**DESCRIPTION OF THE TASK:**
Write out precisely the lines beginning with the line that contains "Context (try_send : Tx" and ending with the last line of the entries, and no other lines.

Saved data entries
______

Lemma on_tick_out s now :
  wf hash s →
  returns (on_tick try_send s now) (λ s', ∃ evs bs,
    batch s' = [] ∧ event_tx s' = offered (event_tx s) bs ∧
    Forall batch_ok bs ∧ concat bs = batch s ++ evs ∧ NoDup (ev_key <$> evs) ∧
    ∀ ev, ev ∈ evs ↔ ∃ k d, ev = event_for k d ∧ view s k = Some d ∧ view s' k = None).
Proof.
  intros Hwf. eapply returns_mono.
  { apply returns_and; [by apply (on_tick_spec hash)|by apply (on_tick_view hash)]. } cbn beta.
  intros s' ((Hwf' & _ & _ & _ & Hb & s1 & evs & [Ho Hk Hg He Hn] & Hs1) & _).
  pose proof (wf_slab _ _ Hwf) as Hsl. pose proof (wf_slab _ _ Hwf') as Hsl'.
  destruct (out_batches (event_tx s) (batch s) evs) as (bs & Hbs & Hl & Hc & Hof).
  { by destruct Hwf. }
  change (event_tx s, batch s) with (out s) in *. rewrite <- Ho in *. cbn [out fst snd] in *.
  assert (Hes : ∀ k idx e, holds s' k idx e ↔ holds s1 k idx e) by (subst s'; by case_decide).
  set (bs' := if decide (batch s1 = []) then bs else bs ++ [batch s1]).
  assert (event_tx s' = offered (event_tx s) bs' ∧ Forall batch_ok bs' ∧ concat bs' = batch s ++ evs)
    as (Hout1 & Hout2 & Hout3).
  { subst s' bs'. case_decide as Hd.
    - by rewrite Hd, app_nil_r in Hc.
    - split_and!; [| |by rewrite concat_app; simpl; rewrite app_nil_r].
      + unfold offered in *. by rewrite foldl_app, <- Hof.
      + apply Forall_app. split; [done|]. constructor; [|done]. unfold batch_ok.
        destruct (batch s1); simpl in *; [done|lia]. }
  exists evs, bs'. split_and!; [done..|].
  intros ev. split.
  - intros Hin. destruct (He ev Hin) as (idx & e & Hh & Hev & _ & Hno).
      pose proof Hh as (Hs & Hu & Hke). pose proof (sw_key hash s Hsl idx e Hs) as Hk'.
      rewrite Hu in Hk'. destruct Hk' as (k & Hk' & Hhash). rewrite Hke in Hk'. simplify_eq.
      exists (ev_key ev), (deadline e). split_and!.
      * rewrite Hev at 1. unfold event_of, event_for. by rewrite Hhash.
      * apply (view_Some hash); eauto.
      * apply (view_None hash); [done|]. intros j e'. by rewrite Hes.
  - intros (k & d & -> & Hv & Hv'). apply (view_Some hash) in Hv as (idx & e & Hh & ->); [|done].
      destruct (Hg k idx e Hh) as [H1|Hin].
      { by apply Hes, (proj1 (view_None hash s' k Hsl') Hv') in H1. }
      destruct Hh as (Hs & Hu & Hke). pose proof (sw_key hash s Hsl idx e Hs) as Hk'.
      rewrite Hu in Hk'. destruct Hk' as (k1 & Hk' & Hhash). rewrite Hke in Hk'. simplify_eq.
      unfold event_of in Hin. by rewrite Hhash in Hin.
Qed.
End events.

(** ** The properties *)

Section properties.
Context {K : Type} `{EqDecision K} (hash : K → N) {Tx : Type}.
Context (try_send : Tx → list (CacheEvent K) → Tx * bool).
Implicit Types s : Shard K Tx.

______

**EXPECTED ANSWER:**
Context (try_send : Tx → list (CacheEvent K) → Tx * bool).
Implicit Types s : Shard K Tx.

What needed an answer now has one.